6.A Case of Thrombus Formation in the Ascending Aorta Causing Acute Myocardial Infarction
Taiki SATO ; Takehito MISHIMA ; Hiroki SATO ; Takashi WAKABAYASHI ; Yuko TOSAKA ; Satoshi NAKAZAWA
Japanese Journal of Cardiovascular Surgery 2019;48(3):197-201
The patient was a 48-year-old woman who had been taking oral steroids for dermatomyositis since age 39. The patient experienced an episode of sudden chest tightness at age 48, and acute myocardial infarction was suspected. Coronary angiography revealed a right coronary artery occlusion ; emboli (thrombi) were collected from the same site. Left cardiac ventriculography revealed the presence of a mobile thrombotic mass in the ascending aorta. Although heparin therapy was initiated considering the possibility of thrombosis, no shrinkage of the mass was observed, and surgery was planned as per treatment guidelines.
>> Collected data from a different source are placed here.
Lemma string_literal_token_witness :
  call (mkTokenizer (text "x = 'a b';") 4 0)
  = Ok (Token.mk TokenType.StringLiteral (VStr "a b") 0,
        mkTokenizer (text "x = 'a b';") 9 0).
Proof.
  apply (proj1 string_literal_token (text "x = ") (text "a b") (text ";")
           "'"%char 0%nat).
  - left; reflexivity.
  - intros H. repeat (apply elem_of_cons in H as [H|H]; [discriminate|]).
    apply elem_of_nil in H. exact H.
Defined.

(** *** Integer literals *)

(** The scanning loop runs over a run of accepted characters and stops
    at the end of the text or on the first character not accepted. *)
Lemma scan_run chars run : forall pre post n,
  Forall (fun c => chars c = true) run ->
  match post with [] => True | c :: _ => chars c = false end ->
  (length run <= n)%nat ->
  scan chars (pre ++ run ++ post) n (length pre) = (length pre + length run)%nat.
Proof.
  induction run as [|c run IH]; intros pre post n Hall Hstop Hn.
  - cbn [app length]. rewrite Nat.add_0_r.
    destruct n as [|n]; [reflexivity|]. cbn [scan].
    destruct post as [|c post].
    + rewrite app_nil_r, lookup_ge_None_2 by lia. reflexivity.
    + rewrite list_lookup_middle by reflexivity. rewrite Hstop. reflexivity.
  - destruct n as [|n]; [cbn in Hn; lia|].
    apply Forall_cons in Hall as [Hc Hall].
    cbn [scan]. rewrite <- app_comm_cons.
    rewrite list_lookup_middle by reflexivity. rewrite Hc.
    replace (pre ++ c :: run ++ post) with ((pre ++ [c]) ++ run ++ post)
      by (rewrite <- app_assoc; reflexivity).
    replace (S (length pre)) with (length (pre ++ [c]))
      by (rewrite length_app; cbn; lia).
    rewrite IH by (try assumption; cbn in Hn; lia).
    rewrite length_app. cbn [length]. lia.
Qed.

Lemma ascii_digit_not_underscore d : ascii_digit d = true -> d <> underscore.
Proof. intros H ->. discriminate. Qed.

Lemma strip_digit d s :
  ascii_digit d = true -> strip_underscores (d :: s) = d :: strip_underscores s.
Proof.
  intros H. unfold strip_underscores. rewrite filter_cons.
  destruct (decide (d <> underscore)) as [_|Hn]; [reflexivity|].
  exfalso. apply Hn. apply ascii_digit_not_underscore. exact H.
Qed.

Lemma strip_underscore s : strip_underscores (underscore :: s) = strip_underscores s.
Proof.
  unfold strip_underscores. rewrite filter_cons.
  destruct (decide (underscore <> underscore)) as [Hn|_]; [|reflexivity].
  exfalso. apply Hn. reflexivity.
Qed.

Lemma int_digits_grouped s :
  grouped s ->
  forall acc need,
    int_digits acc need s = Some (decimal_from acc (strip_underscores s)).
Proof.
  induction 1 as [d Hd | d s Hd Hs IH | d s Hd Hs IH]; intros acc need.
  - cbn [int_digits]. rewrite Hd. rewrite strip_digit by exact Hd. reflexivity.
  - cbn [int_digits]. rewrite Hd, IH. rewrite strip_digit by exact Hd. reflexivity.
  - cbn [int_digits]. rewrite Hd.
    change (ascii_digit underscore) with false. cbv iota.
    rewrite bool_decide_eq_true_2 by reflexivity.
    rewrite IH. rewrite strip_digit by exact Hd. rewrite strip_underscore.
    reflexivity.
Qed.

Lemma grouped_number_chars s :
  grouped s -> Forall (fun c => number_chars c = true) s.
Proof.
  induction 1 as [d Hd | d s Hd Hs IH | d s Hd Hs IH].
  - constructor; [|constructor]. unfold number_chars. rewrite Hd. reflexivity.
  - constructor; [|exact IH]. unfold number_chars. rewrite Hd. reflexivity.
  - constructor; [|constructor; [reflexivity | exact IH]].
    unfold number_chars. rewrite Hd. reflexivity.
Qed.

Lemma grouped_head s :
  grouped s -> exists d rest, s = d :: rest /\ ascii_digit d = true.
Proof. destruct 1; eauto. Qed.

Lemma ascii_digit_dispatch d :
  ascii_digit d = true ->
  bool_decide (d = " "%char) = false /\ bool_decide (d = newline) = false
  /\ single_char_literals d = None /\ isdigit d = true.
Proof.
  intros H.
  assert (Hd : isdigit d = true) by (unfold isdigit; rewrite H; reflexivity).
  repeat split; try exact Hd.
  - apply bool_decide_eq_false_2. intros ->. discriminate.
  - apply bool_decide_eq_false_2. intros ->. discriminate.
  - destruct (single_char_literals d) eqn:E; [|reflexivity]. exfalso.
    unfold single_char_literals in E.
    destruct d as [[] [] [] [] [] [] [] []]; cbn in E; try discriminate E;
      discriminate H.
Qed.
The mass was a rod-shaped thrombus measuring 20 mm×7 mm×7 mm attached to the aortic wall, approximately 2.5 cm distal from the entrance to the right coronary artery. Since the aortic wall at the site of the tumor attachment was normal, surgery involved only removal of the mass. A histopathological assessment revealed that the mass was a mixed thrombus containing both white and red thrombotic components. The patient was started on postoperative oral antiplatelet and anticoagulant drug therapy to prevent additional thrombosis, and no recurrence has been noted at 1 year postoperative.
7.Acute Aortic Regurgitation due to Rupture of an Aortic Valve Commissure
Koji KAWAGO ; Takehito MISHIMA ; Takashi WAKABAYASHI ; Yuko TOSAKA ; Satoshi NAKAZAWA
Japanese Journal of Cardiovascular Surgery 2018;47(4):170-173
Here, we report a patient who underwent surgery for acute aortic regurgitation (AR) due to rupture of an aortic valve commissure. The patient was a 51-year-old man who had undergone ascending aorta replacement for acute type A aortic dissection 6 years previously. He presented with a 2-day-history of headache and insomnia. Echocardiography showed only AR initially. However, 2 days later, a vegetation-like mass was noted at the aortic valve commissure on transesophageal echocardiography. We diagnosed AR associated with infective endocarditis, and decided to perform aortic valve replacement immediately. During surgery, we found that the cause of AR was rupture of the aortic valve commissure without infection. The cause of rupture in this case was suspected to be traumatic or myxomatous degeneration.